(* ===== verification/DaemonInv.v ===== *)
(** * Invariants of the daemon

    [chatd_weak] holds inside the operations, [chatd_inv] between them; both
    are conjunctions of the groups below.  [keep] walks through the body of
    an operation and closes every assignment to a field that an invariant
    does not mention by conversion, so that only the operations that touch
    an invariant need an argument. *)

From S2P Require Import Prelude CLib Protocol Sodium Base64 Json Identity FileSys Contacts Ipc.
From S2P Require Import Crypto Ice StateMonad DaemonState DaemonSession Daemon.

Section definitions.
Context `{Libs}.

(** ** Sizes *)

Definition sizes_inv (w : world) : Prop :=
  let st := w_st w in
  (chat_username_is_valid (Some (id_username (d_identity st))) = true
   ∧ len (id_public_key (d_identity st)) = crypto_sign_PUBLICKEYBYTES)
  ∧ (len (d_pending st) = CHATD_MAX_JSON_SIZE ∧ 0 ≤ d_pending_len st < CHATD_MAX_JSON_SIZE)
  ∧ len (d_lookup_peer st) ≤ CHAT_USERNAME_MAX_LEN
  ∧ len (d_ice_peer st) ≤ CHAT_USERNAME_MAX_LEN
  ∧ len (d_ice_session_id st) < CHATD_SESSION_ID_HEX_LEN
  ∧ 0 ≤ d_chat_retry_count st ≤ CHATD_ICE_RETRY_MAX.

(** ** Descriptors *)

Definition fd_set (fd : Z) : gset Z := if fd <? 0 then ∅ else {[fd]}.
Definition open_fds (w : world) : gset Z := dom (e_fds (w_env w)).

(** The open descriptors are those of the state and [X], each held once, and
    no call has named one that is not open. *)
Definition fd_inv (X : gset Z) (w : world) : Prop :=
  let st := w_st w in
  let ipc := fd_set (d_ipc_fd st) in
  let waiting := fd_set (d_pending_ipc_client_fd st) in
  let client := fd_set (d_lookup_client_fd st) in
  e_stale (w_env w) = false
  ∧ open_fds w = X ∪ (ipc ∪ (waiting ∪ client))
  ∧ X ## ipc ∪ (waiting ∪ client) ∧ ipc ## waiting ∪ client ∧ waiting ## client.

(** ** Keys and handshake *)

(** The peer signed the transcript of the handshake, for the session
    identifier the handshake holds, and the keys are derived from the exchange
    key it signed. *)
Definition handshake_evidence (hs : chat_crypto_handshake_t) (keys : chat_crypto_session_keys_t)
    : Prop :=
  ∃ message local_kx_sk transcript_hash,
    let remote_kx_pk := ztake crypto_kx_PUBLICKEYBYTES message in
    chat_crypto_transcript_hash (chat_crypto_opposite_role (hs_role hs))
      (Some (hs_remote_identity_pk hs)) (Some (hs_local_identity_pk hs))
      (Some (ztake (hs_session_id_len hs) (hs_session_id hs))) (Some remote_kx_pk)
      = inr transcript_hash
    ∧ crypto_sign_verify_detached
        (ztake crypto_sign_BYTES (zdrop crypto_kx_PUBLICKEYBYTES message)) transcript_hash
        (hs_remote_identity_pk hs) = 0
    ∧ (if hs_role hs =? CHAT_CRYPTO_ROLE_INITIATOR
       then crypto_kx_client_session_keys (hs_local_kx_pk hs) local_kx_sk remote_kx_pk
       else crypto_kx_server_session_keys (hs_local_kx_pk hs) local_kx_sk remote_kx_pk)
      = Some (keys_rx keys, keys_tx keys).

(** No key material and no progress of a handshake. *)
Definition crypto_clean (st : chatd_state_t) : Prop :=
  d_crypto_handshake st = zero_handshake
  ∧ d_crypto_keys st = zero_keys
  ∧ d_crypto_stream st = zero_stream
  ∧ d_crypto_local_handshake_message st = zeros CHAT_CRYPTO_KX_MESSAGE_BYTES
  ∧ d_crypto_local_stream_header st = zeros CHAT_CRYPTO_STREAM_HEADER_BYTES
  ∧ d_crypto_handshake_sent st = false
  ∧ d_crypto_keys_ready st = false
  ∧ d_crypto_stream_header_sent st = false
  ∧ d_crypto_stream_header_received st = false
  ∧ d_encrypted_session_ready st = false.

Definition crypto_inv (w : world) : Prop :=
  let st := w_st w in
  let hs := d_crypto_handshake st in
  (d_has_remote_identity_pk st = false → crypto_clean st)
  ∧ (hs_initialized hs = true →
       hs_remote_identity_pk hs = d_remote_identity_pk st
       ∧ hs_local_identity_pk hs = id_public_key (d_identity st))
  ∧ (d_crypto_keys_ready st = true →
       d_crypto_handshake_sent st = true ∧ hs_initialized hs = true ∧ hs_finished hs = true
       ∧ handshake_evidence hs (d_crypto_keys st))
  ∧ (d_crypto_stream_header_sent st = true →
       d_crypto_keys_ready st = true ∧ st_push_initialized (d_crypto_stream st) = true)
  ∧ (d_crypto_stream_header_received st = true →
       d_crypto_keys_ready st = true ∧ st_pull_initialized (d_crypto_stream st) = true)
  ∧ (d_encrypted_session_ready st = true →
       d_crypto_stream_header_sent st = true ∧ d_crypto_stream_header_received st = true).

(** ** Contacts and agents *)

(** The contacts file, if there is one, is text; the key of the session is
    the one pinned to the name of its peer. *)
Definition contacts_inv (w : world) : Prop :=
  let st := w_st w in
  let o := e_os (w_env w) in
  (∀ db, contacts_path getenv 1024 = inr db → text_file db o)
  ∧ (d_has_remote_identity_pk st = true →
       len (d_remote_identity_pk st) = crypto_sign_PUBLICKEYBYTES
       ∧ ∃ db, contacts_path getenv 1024 = inr db
               ∧ pinned db (d_ice_peer st) (d_remote_identity_pk st) o).

(** libnice holds the agent of the session and those of [A]. *)
Definition agents_inv (A : gset agent_t) (w : world) : Prop :=
  owns (d_ice (w_st w)) A (e_nice (w_env w)).

(** ** Between operations *)

(** Without a session there is no remote key and no agent; a handshake that
    exists has been sent. *)
Definition rest_inv (w : world) : Prop :=
  let st := w_st w in
  (d_ice_active st = false →
     d_has_remote_identity_pk st = false
     ∧ d_remote_identity_pk st = zeros crypto_sign_PUBLICKEYBYTES
     ∧ ice_agent (d_ice st) = None)
  ∧ (hs_initialized (d_crypto_handshake st) = true → d_crypto_handshake_sent st = true).

Definition chatd_weak (X : gset Z) (A : gset agent_t) (w : world) : Prop :=
  sizes_inv w ∧ fd_inv X w ∧ crypto_inv w ∧ contacts_inv w ∧ agents_inv A w.
Definition chatd_inv (X : gset Z) (A : gset agent_t) (w : world) : Prop :=
  chatd_weak X A w ∧ rest_inv w.
End definitions.

(** ** Automation *)

Create HintDb keep discriminated.

Section keep_rules.
Context `{Libs}.
Lemma keeps_modify (I : world → Prop) f : (∀ w, I w → I (f w)) → keeps I (modify f).
Proof. intros Hf w Hw. by apply Hf. Qed.
Lemma keeps_when (I : world → Prop) b (m : D unit) : (b = true → keeps I m) → keeps I (when b m).
Proof. unfold when. destruct b; [auto|]. intros _. apply keeps_ret. Qed.
(** The state that was read, with what the invariant says of it. *)
Lemma keeps_state {B} (I : world → Prop) (C : chatd_state_t → Prop) (k : chatd_state_t → D B) :
  (∀ w, I w → C (w_st w)) → (∀ st, C st → keeps I (k st)) → keeps I (state ≫= k).
Proof. intros HC Hk w Hw. apply (Hk (w_st w)); auto. Qed.
Lemma triple_state {B} (P : world → Prop) (C : chatd_state_t → world → Prop)
    (k : chatd_state_t → D B) Q :
  (∀ w, P w → C (w_st w) w) → (∀ st, triple (C st) (k st) Q) → triple P (state ≫= k) Q.
Proof. intros HC Hk w Hw. apply (Hk (w_st w)); auto. Qed.
Lemma triple_keeps {A} (I : world → Prop) (m : D A) : keeps I m → triple I m (λ _, I).
Proof. done. Qed.
(** An invariant and a condition that is kept on its own. *)
Lemma triple_frame {A} (P R : world → Prop) (m : D A) (Q : A → world → Prop) :
  triple P m Q → keeps R m → triple (λ w, P w ∧ R w) m (λ a w, Q a w ∧ R w).
Proof. intros Hm HR w [Hw Hr]. split; [by apply Hm|by apply HR]. Qed.
Lemma triple_time {A} (P : world → Prop) (k : Z → D A) Q :
  (∀ w f, P w → P (set_field w_env (set_field e_ticks f) w)) → (∀ now, triple P (k now) Q) →
  triple P (time_now ≫= k) Q.
Proof. intros HP Hk w Hw. apply (Hk (e_clock (w_env w) (e_ticks (w_env w)))). by apply HP. Qed.
End keep_rules.

Ltac keep_step :=
  lazymatch goal with
  | |- triple ?I ?m _ => change (keeps I m)
  | |- keeps _ (mret _) => apply keeps_ret
  | |- keeps _ (gets _) => apply keeps_gets
  | |- keeps _ state => apply keeps_gets
  | |- keeps _ env => apply keeps_gets
  | |- keeps _ (_ ≫= _) => apply keeps_bind; [|intros ?]
  | |- keeps _ (modify _) => apply keeps_modify; let Hw := fresh in intros ? Hw; exact Hw
  | |- keeps _ (when _ _) => apply keeps_when; intros ?
  | |- keeps _ (match ?x with _ => _ end) => destruct x
  | |- keeps _ _ => solve [auto with keep]
  end.
Ltac keep := repeat keep_step.
(* ===== verification/DaemonStart.v ===== *)
(** * Start of the daemon (src/daemon/main.c, lines 123 to 249 and [main])

    The configuration of the ICE transport, the local socket and what [main]
    does before its loop.  [lws_parse_uri] is a parameter.  Theorems: a
    configuration that is accepted is well formed; [main] enters its loop in a
    state that satisfies the invariant of the daemon, and when it gives up it
    has wiped the secrets it had read and left no descriptor open. *)

From S2P Require Import Prelude CLib Protocol Sodium Base64 Json Identity FileSys IdentityStore.
From S2P Require Import Contacts Ipc Crypto Ice StateMonad DaemonState DaemonSession Daemon.
From S2P Require Import DaemonInv DaemonKeep DaemonKeepSession DaemonKeepMain DaemonDemo.
From S2P Require Import DaemonTheorems.

(** ** strtoul *)

Definition ULONG_MAX : Z := 2 ^ 64 - 1.
Definition isdigit (c : byte) : bool := (48 <=? byte_val c) && (byte_val c <=? 57).
Fixpoint digits (s : bytes) : bytes :=
  match s with
  | c :: s' => if isdigit c then c :: digits s' else []
  | [] => []
  end.
Definition decimal (s : bytes) : Z := fold_left (λ v c, v * 10 + (byte_val c - 48)) s 0.

(** [strtoul(s, &end, 10)]: white space, an optional sign, digits; the value
    and the text at [end].  [None] when there is no digit, which leaves
    [end == s].  A value out of range is [ULONG_MAX], a negative one wraps
    around. *)
Definition strtoul10 (s : bytes) : option (Z * bytes) :=
  let s := skip_space s in
  let '(negative, s) :=
    match s with
    | c :: s' =>
        if bool_decide (c = "-"%char) then (true, s')
        else if bool_decide (c = "+"%char) then (false, s') else (false, s)
    | [] => (false, s)
    end in
  match digits s with
  | [] => None
  | ds =>
      let v := decimal ds in
      Some (if v >? ULONG_MAX then ULONG_MAX
            else if (negative : bool) then (- v) mod (ULONG_MAX + 1) else v,
            drop (length ds) s)
  end.

(** ** Configuration of the transport *)

(** [out] is never NULL; the result is [*out]. *)
Definition parse_config_uint (value : cptr) : option Z :=
  match value with
  | None | Some [] => None
  | Some value =>
      match strtoul10 value with
      | Some (parsed, []) => if (parsed =? 0) || (parsed >? 65535) then None else Some parsed
      | _ => None
      end
  end.

Section start.
Context `{Libs}.

(** [-1], [0] or [1], with the string in [out] ([out] is not read after
    [-1]). *)
Definition load_optional_config_value (key : string) (out_size : Z) : stateM os (Z * bytes) := λ o,
  match chat_identity_load_config_value getenv (lit key) out_size o with
  | (inl CHAT_IDENTITY_ERR_NOT_FOUND, o) => (0, [], o)
  | (inl _, o) => (-1, [], o)
  | (inr value, o) => (1, value, o)
  end.

#[export] Instance config_settable : Settable chat_ice_config_t := λ c,
  Build_chat_ice_config_t (cfg_local_address c) (cfg_stun_host c) (cfg_stun_port c)
    (cfg_turn_host c) (cfg_turn_port c) (cfg_turn_username c) (cfg_turn_password c)
    (cfg_has_stun c) (cfg_has_turn c) (cfg_has_local_address c) (cfg_force_relay c).

(** The four parts of [load_ice_config]: the structure after it, [inl] when
    the result is [-1].  (An array whose own loading failed is given as
    empty.) *)
Abbreviation loading := (stateM os (chat_ice_config_t + chat_ice_config_t)).

Definition load_local_address (config : chat_ice_config_t) : loading :=
  address ← load_optional_config_value "ice_local_address" CHAT_ICE_HOST_MAX;
  let config := set_field cfg_local_address (λ _, address.2) config in
  mret (if address.1 <? 0 then inl config
        else if address.1 =? 1 then
          if bool_decide (address.2 = []) then inl config
          else inr (set_field cfg_has_local_address (λ _, true) config)
        else inr config).

Definition load_stun (config : chat_ice_config_t) : loading :=
  host ← load_optional_config_value "stun_server" CHAT_ICE_HOST_MAX;
  port ← load_optional_config_value "stun_port" 16;
  let config := set_field cfg_stun_host (λ _, host.2) config in
  mret (if (host.1 <? 0) || (port.1 <? 0) then inl config
        else if (host.1 =? 1) || (port.1 =? 1) then
          if negb (host.1 =? 1) || negb (port.1 =? 1) then inl config
          else match parse_config_uint (Some port.2) with
               | None => inl config
               | Some stun_port =>
                   inr (set_field cfg_has_stun (λ _, true)
                          (set_field cfg_stun_port (λ _, stun_port) config))
               end
        else inr config).

Definition wipe_turn_password (config : chat_ice_config_t) : chat_ice_config_t :=
  set_field cfg_turn_password (λ _, []) config.

Definition load_turn (config : chat_ice_config_t) : loading :=
  host ← load_optional_config_value "turn_server" CHAT_ICE_HOST_MAX;
  port ← load_optional_config_value "turn_port" 16;
  username ← load_optional_config_value "turn_username" CHAT_ICE_TURN_USERNAME_MAX;
  password ← load_optional_config_value "turn_password" CHAT_ICE_TURN_PASSWORD_MAX;
  let config :=
    set_field cfg_turn_password (λ _, password.2)
      (set_field cfg_turn_username (λ _, username.2)
         (set_field cfg_turn_host (λ _, host.2) config)) in
  mret (if (host.1 <? 0) || (port.1 <? 0) || (username.1 <? 0) || (password.1 <? 0)
        then inl config
        else if (host.1 =? 1) || (port.1 =? 1) || (username.1 =? 1) || (password.1 =? 1) then
          if negb (host.1 =? 1) || negb (port.1 =? 1) || negb (username.1 =? 1)
             || negb (password.1 =? 1) || bool_decide (username.2 = [])
             || bool_decide (password.2 = [])
          then inl (wipe_turn_password config)
          else match parse_config_uint (Some port.2) with
               | None => inl (wipe_turn_password config)
               | Some turn_port =>
                   inr (set_field cfg_has_turn (λ _, true)
                          (set_field cfg_turn_port (λ _, turn_port) config))
               end
        else inr config).

Definition load_force_relay (config : chat_ice_config_t) : loading :=
  force ← load_optional_config_value "ice_force_relay" 8;
  mret (if force.1 <? 0 then inl config
        else if force.1 =? 1 then
          if streq force.2 (lit "true") then
            if negb (cfg_has_turn config) then inl config
            else inr (set_field cfg_force_relay (λ _, true) config)
          else if negb (streq force.2 (lit "false")) then inl config else inr config
        else inr config).

(** The next part, unless the last one failed. *)
Definition and_then (m : loading) (k : chat_ice_config_t → loading) : loading :=
  r ← m;
  match r with
  | inl config => mret (inl config)
  | inr config => k config
  end.

Definition load_ice_config : loading :=
  and_then (load_local_address zero_config)
    (λ config, and_then (load_stun config)
       (λ config, and_then (load_turn config) load_force_relay)).

Definition wipe_ice_config (config : option chat_ice_config_t) : option chat_ice_config_t :=
  match config with
  | None => None
  | Some _ => Some zero_config
  end.

(** ** The server's address *)

(** [lws_parse_uri]: protocol, address, port and path. *)
Variable lws_parse_uri : bytes → option (bytes * bytes * Z * bytes).

Definition parse_server_url (url : bytes) : option (bytes * bytes * Z * bytes) :=
  match lws_parse_uri url with
  | None => None
  | Some (protocol, address, port, path) =>
      if negb (streq protocol (lit "ws")) && negb (streq protocol (lit "wss")) then None
      else Some (protocol, address, port, path)
  end.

### TASK DIRECTIONS
Reproduce verbatim the range of lines that opens the records and closes with the line containing "does not mention". Omit everything after it.

### ANSWER BOX
(* ===== verification/DaemonInv.v ===== *)
(** * Invariants of the daemon

    [chatd_weak] holds inside the operations, [chatd_inv] between them; both
    are conjunctions of the groups below.  [keep] walks through the body of
    an operation and closes every assignment to a field that an invariant
    does not mention by conversion, so that only the operations that touch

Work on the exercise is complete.